_What the task requires_: Each line of the data below holding the word "Stdlib" must be copied.

+---+

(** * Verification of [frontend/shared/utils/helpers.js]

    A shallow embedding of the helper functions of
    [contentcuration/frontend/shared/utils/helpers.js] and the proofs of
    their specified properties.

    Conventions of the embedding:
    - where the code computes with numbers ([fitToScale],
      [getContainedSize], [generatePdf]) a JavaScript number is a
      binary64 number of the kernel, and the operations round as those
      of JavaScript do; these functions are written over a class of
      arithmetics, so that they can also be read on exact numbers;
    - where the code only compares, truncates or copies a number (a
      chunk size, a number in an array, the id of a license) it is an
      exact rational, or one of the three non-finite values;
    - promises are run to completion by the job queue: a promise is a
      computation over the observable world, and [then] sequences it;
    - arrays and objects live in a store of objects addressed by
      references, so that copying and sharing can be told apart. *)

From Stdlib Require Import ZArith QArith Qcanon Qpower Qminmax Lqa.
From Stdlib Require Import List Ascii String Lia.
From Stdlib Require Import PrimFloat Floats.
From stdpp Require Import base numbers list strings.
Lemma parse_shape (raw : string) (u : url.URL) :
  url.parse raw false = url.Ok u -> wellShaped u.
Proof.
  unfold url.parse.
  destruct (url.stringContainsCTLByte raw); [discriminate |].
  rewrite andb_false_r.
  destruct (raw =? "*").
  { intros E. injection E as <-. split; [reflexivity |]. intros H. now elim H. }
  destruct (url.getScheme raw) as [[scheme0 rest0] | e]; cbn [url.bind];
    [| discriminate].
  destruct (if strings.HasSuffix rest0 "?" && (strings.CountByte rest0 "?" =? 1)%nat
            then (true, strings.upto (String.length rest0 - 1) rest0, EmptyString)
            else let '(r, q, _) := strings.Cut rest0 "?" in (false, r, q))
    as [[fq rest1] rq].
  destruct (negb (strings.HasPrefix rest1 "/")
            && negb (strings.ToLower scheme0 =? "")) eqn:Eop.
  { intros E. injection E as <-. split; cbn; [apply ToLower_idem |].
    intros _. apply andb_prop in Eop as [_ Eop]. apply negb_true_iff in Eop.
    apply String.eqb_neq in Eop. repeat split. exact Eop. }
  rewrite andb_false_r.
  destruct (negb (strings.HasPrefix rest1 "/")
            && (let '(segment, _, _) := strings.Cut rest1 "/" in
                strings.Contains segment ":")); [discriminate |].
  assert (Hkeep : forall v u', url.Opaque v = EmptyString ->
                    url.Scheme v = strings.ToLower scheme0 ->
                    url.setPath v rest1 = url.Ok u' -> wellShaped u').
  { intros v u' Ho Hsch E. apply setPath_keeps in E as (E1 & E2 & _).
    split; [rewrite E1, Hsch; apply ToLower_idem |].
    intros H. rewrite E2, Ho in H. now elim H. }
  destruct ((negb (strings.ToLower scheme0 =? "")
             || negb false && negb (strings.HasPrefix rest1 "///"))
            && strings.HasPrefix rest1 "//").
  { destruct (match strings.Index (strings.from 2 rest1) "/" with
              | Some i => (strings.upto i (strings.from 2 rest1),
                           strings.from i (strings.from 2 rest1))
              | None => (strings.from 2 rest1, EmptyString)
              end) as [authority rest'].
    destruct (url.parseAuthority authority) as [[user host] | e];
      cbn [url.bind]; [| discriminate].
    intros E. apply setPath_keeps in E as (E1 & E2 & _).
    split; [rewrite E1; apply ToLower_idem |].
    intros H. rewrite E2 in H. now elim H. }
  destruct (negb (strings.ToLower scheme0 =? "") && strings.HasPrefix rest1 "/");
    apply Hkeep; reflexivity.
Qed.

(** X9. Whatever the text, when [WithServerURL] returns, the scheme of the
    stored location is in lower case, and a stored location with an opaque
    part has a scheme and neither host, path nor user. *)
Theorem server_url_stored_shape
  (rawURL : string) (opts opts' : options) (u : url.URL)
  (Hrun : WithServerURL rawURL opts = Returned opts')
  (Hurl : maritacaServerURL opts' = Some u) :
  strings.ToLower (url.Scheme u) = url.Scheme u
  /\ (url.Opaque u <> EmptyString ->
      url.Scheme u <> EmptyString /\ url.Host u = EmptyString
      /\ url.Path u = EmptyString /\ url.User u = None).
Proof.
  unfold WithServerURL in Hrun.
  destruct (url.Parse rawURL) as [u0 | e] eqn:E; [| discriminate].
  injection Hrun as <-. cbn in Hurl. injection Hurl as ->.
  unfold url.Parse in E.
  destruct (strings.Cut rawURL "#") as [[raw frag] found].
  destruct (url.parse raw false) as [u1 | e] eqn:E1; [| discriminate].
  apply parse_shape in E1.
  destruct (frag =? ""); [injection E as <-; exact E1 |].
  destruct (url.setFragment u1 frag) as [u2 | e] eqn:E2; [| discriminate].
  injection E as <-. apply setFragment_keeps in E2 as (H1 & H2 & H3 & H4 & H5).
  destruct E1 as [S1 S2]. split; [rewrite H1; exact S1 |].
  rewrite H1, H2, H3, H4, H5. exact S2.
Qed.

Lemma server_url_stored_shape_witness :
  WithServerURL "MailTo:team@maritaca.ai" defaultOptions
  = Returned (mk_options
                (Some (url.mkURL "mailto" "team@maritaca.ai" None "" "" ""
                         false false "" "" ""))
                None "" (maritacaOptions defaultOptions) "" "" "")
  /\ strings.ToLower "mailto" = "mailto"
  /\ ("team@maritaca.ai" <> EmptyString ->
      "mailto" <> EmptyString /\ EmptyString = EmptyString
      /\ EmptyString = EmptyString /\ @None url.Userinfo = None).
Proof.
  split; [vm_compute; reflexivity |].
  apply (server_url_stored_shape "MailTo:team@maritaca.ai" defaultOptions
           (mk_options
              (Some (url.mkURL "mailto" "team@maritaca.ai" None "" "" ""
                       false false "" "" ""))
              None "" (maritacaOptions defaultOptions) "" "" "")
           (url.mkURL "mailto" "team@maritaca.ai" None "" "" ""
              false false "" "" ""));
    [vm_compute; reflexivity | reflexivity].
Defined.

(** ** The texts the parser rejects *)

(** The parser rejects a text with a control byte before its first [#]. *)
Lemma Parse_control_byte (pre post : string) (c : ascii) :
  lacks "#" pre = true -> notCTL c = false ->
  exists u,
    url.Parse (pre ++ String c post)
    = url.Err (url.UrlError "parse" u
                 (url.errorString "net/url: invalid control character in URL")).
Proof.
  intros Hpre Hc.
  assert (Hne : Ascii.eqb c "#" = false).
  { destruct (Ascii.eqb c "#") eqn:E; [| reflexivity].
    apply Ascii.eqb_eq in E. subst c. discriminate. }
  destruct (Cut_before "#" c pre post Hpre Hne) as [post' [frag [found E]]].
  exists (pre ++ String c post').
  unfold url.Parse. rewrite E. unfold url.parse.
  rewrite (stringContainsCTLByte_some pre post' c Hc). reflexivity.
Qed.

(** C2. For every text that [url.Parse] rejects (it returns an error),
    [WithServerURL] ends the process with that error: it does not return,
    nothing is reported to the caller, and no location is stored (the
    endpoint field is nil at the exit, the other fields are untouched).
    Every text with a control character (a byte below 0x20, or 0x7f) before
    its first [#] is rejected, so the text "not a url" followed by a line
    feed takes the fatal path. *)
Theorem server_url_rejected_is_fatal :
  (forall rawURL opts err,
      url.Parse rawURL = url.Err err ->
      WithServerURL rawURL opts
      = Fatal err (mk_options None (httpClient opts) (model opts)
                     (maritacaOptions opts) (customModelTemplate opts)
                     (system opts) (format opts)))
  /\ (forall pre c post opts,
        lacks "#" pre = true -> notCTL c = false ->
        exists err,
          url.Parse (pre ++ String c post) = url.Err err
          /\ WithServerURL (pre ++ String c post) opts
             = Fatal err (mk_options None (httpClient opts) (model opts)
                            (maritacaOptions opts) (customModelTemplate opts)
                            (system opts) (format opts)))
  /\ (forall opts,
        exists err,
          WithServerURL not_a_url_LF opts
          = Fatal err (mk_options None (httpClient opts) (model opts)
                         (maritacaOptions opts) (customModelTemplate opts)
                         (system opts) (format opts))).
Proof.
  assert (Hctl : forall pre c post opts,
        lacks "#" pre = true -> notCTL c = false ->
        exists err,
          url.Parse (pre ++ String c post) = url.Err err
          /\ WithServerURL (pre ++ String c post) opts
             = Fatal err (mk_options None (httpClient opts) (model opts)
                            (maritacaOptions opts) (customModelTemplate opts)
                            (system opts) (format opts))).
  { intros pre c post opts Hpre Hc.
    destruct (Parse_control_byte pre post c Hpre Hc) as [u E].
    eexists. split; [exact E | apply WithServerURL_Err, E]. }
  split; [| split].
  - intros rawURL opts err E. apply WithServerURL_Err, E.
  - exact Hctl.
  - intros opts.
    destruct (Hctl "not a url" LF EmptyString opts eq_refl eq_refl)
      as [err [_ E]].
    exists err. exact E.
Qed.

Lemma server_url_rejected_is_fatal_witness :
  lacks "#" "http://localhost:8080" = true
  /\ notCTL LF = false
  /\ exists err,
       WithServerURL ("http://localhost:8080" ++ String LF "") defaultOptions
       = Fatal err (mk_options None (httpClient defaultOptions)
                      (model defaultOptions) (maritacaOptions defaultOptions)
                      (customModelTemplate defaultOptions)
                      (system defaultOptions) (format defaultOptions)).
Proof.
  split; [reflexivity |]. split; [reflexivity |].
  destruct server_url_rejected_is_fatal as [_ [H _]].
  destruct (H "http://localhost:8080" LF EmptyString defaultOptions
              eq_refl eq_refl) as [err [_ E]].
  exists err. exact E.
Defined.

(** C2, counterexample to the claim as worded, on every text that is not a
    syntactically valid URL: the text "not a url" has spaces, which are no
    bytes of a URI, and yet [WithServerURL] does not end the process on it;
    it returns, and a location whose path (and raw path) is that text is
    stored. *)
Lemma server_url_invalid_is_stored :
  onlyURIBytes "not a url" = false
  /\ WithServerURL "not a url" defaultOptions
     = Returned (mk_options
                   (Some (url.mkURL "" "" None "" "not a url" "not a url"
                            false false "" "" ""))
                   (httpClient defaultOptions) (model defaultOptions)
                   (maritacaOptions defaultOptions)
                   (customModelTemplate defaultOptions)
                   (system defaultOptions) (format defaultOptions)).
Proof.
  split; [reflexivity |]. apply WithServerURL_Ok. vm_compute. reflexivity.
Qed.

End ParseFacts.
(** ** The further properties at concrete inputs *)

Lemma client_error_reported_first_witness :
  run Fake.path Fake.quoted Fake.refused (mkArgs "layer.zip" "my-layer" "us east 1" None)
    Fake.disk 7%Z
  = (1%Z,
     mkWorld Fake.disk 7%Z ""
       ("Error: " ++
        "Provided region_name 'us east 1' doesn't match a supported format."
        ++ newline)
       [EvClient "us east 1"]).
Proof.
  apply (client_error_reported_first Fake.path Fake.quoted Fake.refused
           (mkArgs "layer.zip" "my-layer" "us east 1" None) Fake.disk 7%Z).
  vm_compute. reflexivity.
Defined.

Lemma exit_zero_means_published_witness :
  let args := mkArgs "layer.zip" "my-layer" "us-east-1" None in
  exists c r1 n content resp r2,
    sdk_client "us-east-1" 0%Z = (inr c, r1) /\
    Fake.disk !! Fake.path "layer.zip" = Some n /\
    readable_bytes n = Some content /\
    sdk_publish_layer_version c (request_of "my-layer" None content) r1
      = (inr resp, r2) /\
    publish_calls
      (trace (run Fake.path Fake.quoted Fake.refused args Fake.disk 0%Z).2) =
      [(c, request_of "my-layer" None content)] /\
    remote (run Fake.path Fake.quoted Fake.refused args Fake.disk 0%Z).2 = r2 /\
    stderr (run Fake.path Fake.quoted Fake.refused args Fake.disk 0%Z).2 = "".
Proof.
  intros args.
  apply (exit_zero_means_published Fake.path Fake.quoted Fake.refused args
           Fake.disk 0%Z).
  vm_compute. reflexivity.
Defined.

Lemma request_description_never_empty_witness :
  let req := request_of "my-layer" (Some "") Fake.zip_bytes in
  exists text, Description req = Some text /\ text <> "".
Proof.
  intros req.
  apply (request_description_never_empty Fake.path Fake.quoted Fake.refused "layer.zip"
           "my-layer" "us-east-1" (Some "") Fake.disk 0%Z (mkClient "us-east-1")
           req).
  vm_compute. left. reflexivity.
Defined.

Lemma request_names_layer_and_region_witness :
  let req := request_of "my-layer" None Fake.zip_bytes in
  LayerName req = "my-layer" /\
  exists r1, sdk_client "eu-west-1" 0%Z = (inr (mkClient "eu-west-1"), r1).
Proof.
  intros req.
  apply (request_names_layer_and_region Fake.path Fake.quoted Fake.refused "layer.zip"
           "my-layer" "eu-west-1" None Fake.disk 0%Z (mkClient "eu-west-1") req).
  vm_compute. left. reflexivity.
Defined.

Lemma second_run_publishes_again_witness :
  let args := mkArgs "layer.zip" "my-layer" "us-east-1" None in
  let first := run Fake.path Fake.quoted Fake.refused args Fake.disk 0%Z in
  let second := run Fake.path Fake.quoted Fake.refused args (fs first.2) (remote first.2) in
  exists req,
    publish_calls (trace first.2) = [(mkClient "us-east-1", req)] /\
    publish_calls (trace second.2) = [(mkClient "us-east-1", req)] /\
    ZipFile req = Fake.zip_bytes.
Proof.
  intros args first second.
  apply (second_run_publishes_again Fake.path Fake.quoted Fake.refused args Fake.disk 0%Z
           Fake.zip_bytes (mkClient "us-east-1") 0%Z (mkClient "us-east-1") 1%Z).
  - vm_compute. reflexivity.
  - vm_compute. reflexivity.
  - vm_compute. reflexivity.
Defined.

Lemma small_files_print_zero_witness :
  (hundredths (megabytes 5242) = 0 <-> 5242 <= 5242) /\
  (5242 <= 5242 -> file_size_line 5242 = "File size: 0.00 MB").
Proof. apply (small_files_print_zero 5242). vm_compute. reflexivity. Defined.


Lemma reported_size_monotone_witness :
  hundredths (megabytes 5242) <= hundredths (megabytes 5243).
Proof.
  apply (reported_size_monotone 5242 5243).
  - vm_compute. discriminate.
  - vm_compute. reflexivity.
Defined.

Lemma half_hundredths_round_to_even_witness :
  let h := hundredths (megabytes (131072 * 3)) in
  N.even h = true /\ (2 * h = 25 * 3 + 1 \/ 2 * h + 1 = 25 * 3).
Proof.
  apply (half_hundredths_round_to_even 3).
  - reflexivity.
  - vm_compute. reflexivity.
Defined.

+---+

_Task result_:
From Stdlib Require Import ZArith QArith Qcanon Qpower Qminmax Lqa.
From Stdlib Require Import List Ascii String Lia.
From Stdlib Require Import PrimFloat Floats.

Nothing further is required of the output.